Dan ganas de coger otra vez el avión y regresar a un país donde la única carretera asfaltada tiene más agujeros que un queso de gruyere, la sanidad no existe y la educación es una quimera. Sólo una de cada cuatro niñas va a la escuela primaria. El índice de mortalidad infantil da escalofríos y la gente vive con menos de un dólar al día. La corrupción campa a sus anchas y nadie sabe de qué se muere la gente porque ningún médico le ha hecho jamás un diagnóstico. Y, sin embargo, todo el mundo da los buenos días al que se cruza por la calle y para a ver qué avería tiene el coche detenido en la carretera y ofrece la poca ayuda que puede dar. Tal vez una llave inglesa, un gato para la rueda pinchada o un poco de gasolina hasta la próxima estación de servicio.

Aquella gente tiene la piel curtida por las adversidades. Aunque ría constantemente, ellos no son felices porque nadie puede serlo en medio de la pobreza. Pero al menos ríe y no sufre la angustia diaria de asistir al fin del mundo. Ellos no conocen el aire acondicionado, mientras aquí discutimos si debe estar dos grados más arriba o más abajo. Como si nos fuese la vida en ello. No sabemos vivir por encima de los 25 grados y estamos dispuestos a jugarnos el futuro del planeta antes que soportar dos grados más de calor en verano. Como si nunca hubiéramos pasado calor o como si siempre hubiésemos tenido aire acondicionado. No sabemos movernos a cualquier lugar como no sea en coche.

Puede que hayamos tocado fondo o puede que simplemente estemos ante una nueva crisis, otra más, provocada por la guerra, otra más, por el agotamiento de las energías fósiles y por quienes se arriman a las crisis para hacerse más ricos aún de lo que ya son. Esto último no sería nada nuevo. Lo cierto es que la angustia se ha extendido (o la han extendido interesadamente) como una mancha de aceite. Puede que esté pasando que tengamos la piel excesivamente fina y flaca la memoria. El principal problema es que sin memoria y sin capacidad de sacrificio es difícil superar las dificultades. 

La nuestra es una sociedad incapacitada para la renuncia y el sacrificio. No digo que deba hacerse conformista, pero tampoco tan egoísta que acabe aceptando la tragedia como inevitable. Que el cambio climático es un reto sin precedentes en la historia de la humanidad lo sabemos desde hace mucho tiempo. Pero nos negábamos a aceptarlo y mirábamos para otro lado. Hay tiempo, decíamos. Es tan confortable el bienestar alcanzado. Este verano, temperaturas inusualmente altas, unidas a la crisis de los combustibles y a los precios desorbitados, nos empujan a la angustia de vivir una tragedia que, por el hecho de parecer inevitable puede acabar resultando paralizante. No hay nada que hacer. A vivir, que son dos días.

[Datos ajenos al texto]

Lemma map_each_Returns (f : A → outcome E B) l k :
  map_each f l = Returns k ↔ Forall2 (λ x y, f x = Returns y) l k.
Proof.
  revert k; induction l as [|x l IH]; intros k; simpl.
  - split; [intros [= <-]; constructor|]. by intros ->%Forall2_nil_inv_l.
  - rewrite bind_Returns. split.
    + intros (y & Hy & (ys & Hys & [= <-])%bind_Returns). constructor; [done|]. by apply IH.
    + intros (y & ys & Hy & Hys & ->)%Forall2_cons_inv_l. exists y. split; [done|].
      apply bind_Returns. exists ys. split; [by apply IH|done].
Qed.
End loop_lemmas.

Lemma fold_each_app {E S A} (f : S → A → outcome E S) s l1 l2 :
  fold_each f s (l1 ++ l2) = fold_each f s l1 ≫= λ s', fold_each f s' l2.
Proof.
  revert s; induction l1 as [|x l1 IH]; intros s; simpl; [done|].
  by destruct (f s x); simpl.
Qed.

Lemma fold_each_inv {E S A} (P : list A → S → Prop) (f : S → A → outcome E S) s l s' :
  P [] s →
  (∀ l1 x s1 s2, P l1 s1 → f s1 x = Returns s2 → P (l1 ++ [x]) s2) →
  fold_each f s l = Returns s' → P l s'.
Proof.
  intros H0 Hstep. revert s'. induction l as [|x l IH] using rev_ind; intros s' Hl; simpl in *.
  - by simplify_eq.
  - rewrite fold_each_app in Hl. apply bind_Returns in Hl as (s1 & Hs1 & Hx).
    simpl in Hx. apply bind_Returns in Hx as (s2 & Hs2 & [= ->]). eauto.
Qed.

(** Whether a closed computation returned, for evaluation by [vm_compute]. *)
Definition returned {E A} (m : outcome E A) : bool :=
  match m with Returns _ => true | Throws _ => false end.

Lemma returned_Returns {E A} (m : outcome E A) : returned m = true → ∃ a, m = Returns a.
Proof. destruct m; simpl; eauto; done. Qed.

Definition returned_with {E A} (f : A → bool) (m : outcome E A) : bool :=
  match m with Returns a => f a | Throws _ => false end.

Lemma returned_with_Returns {E A} (f : A → bool) (m : outcome E A) :
  returned_with f m = true → ∃ a, m = Returns a ∧ f a = true.
Proof. destruct m; simpl; eauto; done. Qed.

(** ** Booleans as propositions *)

Lemma forallb_Forall {A} (f : A → bool) l :
  forallb f l = true ↔ Forall (λ x, f x = true) l.
Proof.
  rewrite forallb_forall, Forall_forall. setoid_rewrite list_elem_of_In. done.
Qed.

Lemma existsb_Exists {A} (f : A → bool) l :
  existsb f l = true ↔ ∃ x, x ∈ l ∧ f x = true.
Proof. rewrite existsb_exists. setoid_rewrite list_elem_of_In. done. Qed.

Lemma filter_nil_iff {A} (f : A → bool) l :
  List.filter f l = [] ↔ ∀ x, x ∈ l → f x = false.
Proof.
  induction l as [|x l IH]; simpl; [split; [intros _ y []%not_elem_of_nil|done]|].
  setoid_rewrite elem_of_cons. destruct (f x) eqn:E.
  - split; [done|]. intros H. rewrite (H x) in E by auto. done.
  - rewrite IH. split; [intros H y [->|?]; auto | auto].
Qed.

Lemma elem_of_filterb {A} (f : A → bool) l x : x ∈ List.filter f l ↔ x ∈ l ∧ f x = true.
Proof. rewrite !list_elem_of_In. apply filter_In. Qed.

(** [l.filter(x => !f(x)).length === 0] *)
Lemma filter_negb_nil {A} (f : A → bool) l :
  List.filter (λ x, negb (f x)) l = [] ↔ ∀ x, x ∈ l → f x = true.
Proof. rewrite filter_nil_iff. by setoid_rewrite negb_false_iff. Qed.

(** Whether a value is given. *)
Definition isSome {A} (o : option A) : bool := match o with Some _ => true | None => false end.

(** [l.includes(x)] and [new Set(l).has(x)] on strings. *)
Definition str_in (x : string) (l : list string) : bool := bool_decide (x ∈ l).

Lemma str_in_spec x l : str_in x l = true ↔ x ∈ l.
Proof. apply bool_decide_eq_true. Qed.

(** [s.length > 0] *)
Definition nonempty (s : string) : bool := negb (String.eqb s "").

Lemma nonempty_spec s : nonempty s = true ↔ s ≠ "".
Proof. unfold nonempty. rewrite negb_true_iff. apply String.eqb_neq. Qed.

(** The double quote of the source's message templates. *)
Definition dq : string := String (Ascii.ascii_of_nat 34) EmptyString.

(** [s.trim().length === 0]: ECMAScript's white space and line terminators, on
    the bytes of their UTF-8 encoding. *)
Definition space_byte (c : Z) : bool := ((9 <=? c) && (c <=? 13) || (c =? 32))%Z.
Definition space_three (a b c : Z) : bool :=
  ((a =? 225) && (b =? 154) && (c =? 128)
   || (a =? 226) && (b =? 128) && ((128 <=? c) && (c <=? 138) || (c =? 168) || (c =? 169) || (c =? 175))
   || (a =? 226) && (b =? 129) && (c =? 159)
   || (a =? 227) && (b =? 128) && (c =? 128)
   || (a =? 239) && (b =? 187) && (c =? 191))%Z.

Fixpoint blank_bytes (l : list Z) : bool :=
  match l with
  | [] => true
  | a :: l1 =>
      if space_byte a then blank_bytes l1 else
      match l1 with
      | [] => false
      | b :: l2 =>
          if (a =? 194)%Z && (b =? 160)%Z then blank_bytes l2 else
          match l2 with [] => false | c :: l3 => space_three a b c && blank_bytes l3 end
      end
  end.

Tal vez ya sea tarde para revertir el cambio climático y las generaciones futuras estén condenadas a sufrir cataclismos nunca vistos sobre la tierra. Puede que no estemos al borde del precipicio, como nos decían cuando hace más de veinte años empezaron a hablarnos del cambio climático, sino rodando ladera abajo. Este verano nos vemos en caída libre. Estemos a tiempo o ya sea tarde, tenemos la obligación de renunciar a todo aquello que haga avanzar el efecto invernadero. Los gobiernos con medidas contundentes, descontenten a quienes descontenten. Y los ciudadanos con comportamientos cotidianos que no deterioren aún más la salud del planeta. Piel demasiado fina.